This discussion is archived
10 Replies Latest reply: Mar 21, 2013 7:06 AM by marksmithusa RSS

ONS process and high paging on AIX

ebh-OC Newbie
Currently Being Moderated
Dear all,

I would like to share with you a problem that we've been facing in the past few days, and hope to get some suggestions or solutions from your side:

First of all we are running an Oracle RAC 10g (10.2.0.3) with two database nodes on two dedicated IBM Power servers with AIX 5.3 as OS.
We have executed a memory upgrade during last week by Replacing on both servers our old 8GB RAM with new 16GB RAM, and after that we increased SGA_target to 8GB and SGA_max_size to 9GB on both instances.
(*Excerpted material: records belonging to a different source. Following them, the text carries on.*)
(** ** The logical keys

    Each key type with the payload the source gives it: what stands
    beside the tag in the [make_pair(tag, ...)] of the calls that write
    the key, and nothing for the scalar slots, whose key is the bare
    tag. *)

(** A value that its serializer writes and reads back as it is, which is
    the case of every value of the C++ type. *)
Definition round_trips {T : Type} `{!Serializable T} (x : T) : Prop :=
  Unserialize T (Serialize x) = Some (x, []).

Section LogicalKeys.
Context {index_codec : IndexCodec} {point_codec : PointCodec}.

Inductive LogicalKey : Type :=
| SproutAnchorKey (rt : uint256)
| SaplingAnchorKey (rt : uint256)
| NullifierKey (nf : uint256)
| SaplingNullifierKey (nf : uint256)
| CoinsKey (txid : uint256)
| BlockFilesKey (nFile : int)
| TxIndexKey (txid : uint256)
| AddressIndexKey (key : CAddressIndexKey.t)
| AddressUnspentKey (key : CAddressUnspentKey.t)
| TimestampIndexKey (key : CTimestampIndexKey.t)
| BlockHashIndexKey (key : CTimestampBlockIndexKey)
| SpentIndexKey (key : CSpentIndexKey)
| BlockIndexKey (hash : uint256)
| BestBlockKey
| BestSproutAnchorKey
| BestSaplingAnchorKey
| FlagKey (name : string)
| ReindexFlagKey
| LastBlockKey.

Definition key_type (k : LogicalKey) : KeyType :=
  match k with
  | SproutAnchorKey _ => K_SPROUT_ANCHOR
  | SaplingAnchorKey _ => K_SAPLING_ANCHOR
  | NullifierKey _ => K_NULLIFIER
  | SaplingNullifierKey _ => K_SAPLING_NULLIFIER
  | CoinsKey _ => K_COINS
  | BlockFilesKey _ => K_BLOCK_FILES
  | TxIndexKey _ => K_TXINDEX
  | AddressIndexKey _ => K_ADDRESSINDEX
  | AddressUnspentKey _ => K_ADDRESSUNSPENTINDEX
  | TimestampIndexKey _ => K_TIMESTAMPINDEX
  | BlockHashIndexKey _ => K_BLOCKHASHINDEX
  | SpentIndexKey _ => K_SPENTINDEX
  | BlockIndexKey _ => K_BLOCK_INDEX
  | BestBlockKey => K_BEST_BLOCK
  | BestSproutAnchorKey => K_BEST_SPROUT_ANCHOR
  | BestSaplingAnchorKey => K_BEST_SAPLING_ANCHOR
  | FlagKey _ => K_FLAG
  | ReindexFlagKey => K_REINDEX_FLAG
  | LastBlockKey => K_LAST_BLOCK
  end.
Unfortunately the next day one of the instances crashed, after investigation we have noted that there was very high paging activity on the server, so we immediately increased the swap space from 16GB to 48GB and restarted the server.
Also the next day the swap space was full and the instance crashed again, so we decided to decrease the sga on that instance to 5 GB, but once again the paging space was filled so we flushed the swapping space into another target to avoid the crash.
We noted that a processes on the server was consuming most of the memory (and paging): and that is (ONS) /oracle/opmn/bin, and we found in ons.log a repeating message:
(Passive connection: 0,<IP of localhost>,6200 invalid connect server IP fromat)
and below that we have: (hostaname:<name of the second server>)
Noting that we have changed nothing in our cluster configuration.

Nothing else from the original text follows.